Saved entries
╭──

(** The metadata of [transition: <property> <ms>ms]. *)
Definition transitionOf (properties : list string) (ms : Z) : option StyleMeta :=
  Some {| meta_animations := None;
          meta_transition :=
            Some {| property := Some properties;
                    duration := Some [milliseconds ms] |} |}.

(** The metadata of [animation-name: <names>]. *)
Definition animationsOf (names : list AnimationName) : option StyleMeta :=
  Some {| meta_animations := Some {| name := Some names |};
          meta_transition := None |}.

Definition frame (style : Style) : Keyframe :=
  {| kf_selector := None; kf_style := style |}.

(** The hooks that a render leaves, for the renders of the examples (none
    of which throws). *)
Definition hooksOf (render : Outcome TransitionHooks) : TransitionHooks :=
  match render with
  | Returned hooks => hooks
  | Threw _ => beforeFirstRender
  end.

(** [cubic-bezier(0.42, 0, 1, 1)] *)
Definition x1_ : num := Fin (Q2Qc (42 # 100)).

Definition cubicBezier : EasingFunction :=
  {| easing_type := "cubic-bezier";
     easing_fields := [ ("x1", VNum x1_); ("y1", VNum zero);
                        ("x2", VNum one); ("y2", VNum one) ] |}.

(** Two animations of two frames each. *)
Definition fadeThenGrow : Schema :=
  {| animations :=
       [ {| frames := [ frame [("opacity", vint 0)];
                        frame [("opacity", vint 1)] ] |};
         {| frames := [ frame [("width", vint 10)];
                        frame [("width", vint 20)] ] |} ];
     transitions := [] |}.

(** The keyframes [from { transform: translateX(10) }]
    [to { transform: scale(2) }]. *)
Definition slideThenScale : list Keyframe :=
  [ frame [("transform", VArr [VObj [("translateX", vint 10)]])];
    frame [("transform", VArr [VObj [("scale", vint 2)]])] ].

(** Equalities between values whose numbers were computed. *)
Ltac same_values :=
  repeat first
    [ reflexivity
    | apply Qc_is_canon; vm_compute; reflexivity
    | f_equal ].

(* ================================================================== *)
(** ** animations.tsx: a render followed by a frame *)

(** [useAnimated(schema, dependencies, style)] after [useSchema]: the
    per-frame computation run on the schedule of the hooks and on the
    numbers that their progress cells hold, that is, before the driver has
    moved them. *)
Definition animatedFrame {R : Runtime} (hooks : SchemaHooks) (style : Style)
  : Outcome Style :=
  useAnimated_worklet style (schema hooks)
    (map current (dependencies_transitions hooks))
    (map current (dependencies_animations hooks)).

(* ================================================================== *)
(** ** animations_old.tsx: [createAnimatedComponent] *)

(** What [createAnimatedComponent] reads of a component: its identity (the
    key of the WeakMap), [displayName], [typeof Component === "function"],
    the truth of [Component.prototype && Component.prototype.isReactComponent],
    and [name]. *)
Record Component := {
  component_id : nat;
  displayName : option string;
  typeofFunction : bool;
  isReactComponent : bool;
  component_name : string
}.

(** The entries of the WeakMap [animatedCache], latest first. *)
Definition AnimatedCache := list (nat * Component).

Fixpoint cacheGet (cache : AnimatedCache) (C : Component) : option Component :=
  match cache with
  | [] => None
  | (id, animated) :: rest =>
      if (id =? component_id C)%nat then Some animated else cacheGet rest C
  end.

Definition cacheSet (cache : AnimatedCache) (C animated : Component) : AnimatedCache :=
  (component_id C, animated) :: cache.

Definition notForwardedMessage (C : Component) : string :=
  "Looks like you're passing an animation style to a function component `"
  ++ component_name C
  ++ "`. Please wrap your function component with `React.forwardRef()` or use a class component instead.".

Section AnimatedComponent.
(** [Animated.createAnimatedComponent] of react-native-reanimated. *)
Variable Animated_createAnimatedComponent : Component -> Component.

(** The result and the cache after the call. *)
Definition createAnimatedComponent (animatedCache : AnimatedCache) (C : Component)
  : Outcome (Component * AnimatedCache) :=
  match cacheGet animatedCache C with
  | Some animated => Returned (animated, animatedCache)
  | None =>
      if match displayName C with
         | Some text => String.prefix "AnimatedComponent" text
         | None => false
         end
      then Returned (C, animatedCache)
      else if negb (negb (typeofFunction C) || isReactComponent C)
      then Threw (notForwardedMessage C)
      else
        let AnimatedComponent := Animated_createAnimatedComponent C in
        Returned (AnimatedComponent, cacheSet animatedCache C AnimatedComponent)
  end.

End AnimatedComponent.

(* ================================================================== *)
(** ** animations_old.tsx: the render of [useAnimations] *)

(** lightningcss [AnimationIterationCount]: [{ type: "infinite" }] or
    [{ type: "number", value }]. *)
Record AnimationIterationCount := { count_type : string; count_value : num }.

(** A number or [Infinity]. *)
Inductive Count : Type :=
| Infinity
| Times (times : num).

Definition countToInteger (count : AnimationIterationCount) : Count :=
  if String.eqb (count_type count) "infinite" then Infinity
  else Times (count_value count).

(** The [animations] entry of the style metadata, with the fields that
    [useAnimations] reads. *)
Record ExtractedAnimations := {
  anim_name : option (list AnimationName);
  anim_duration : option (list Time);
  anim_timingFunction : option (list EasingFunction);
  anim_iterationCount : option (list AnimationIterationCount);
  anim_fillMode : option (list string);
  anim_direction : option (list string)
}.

╰──

## Assignment
The answer must be every line of the records that holds the string "cacheGet".

## Response to the exercise
Fixpoint cacheGet (cache : AnimatedCache) (C : Component) : option Component :=
      if (id =? component_id C)%nat then Some animated else cacheGet rest C
  match cacheGet animatedCache C with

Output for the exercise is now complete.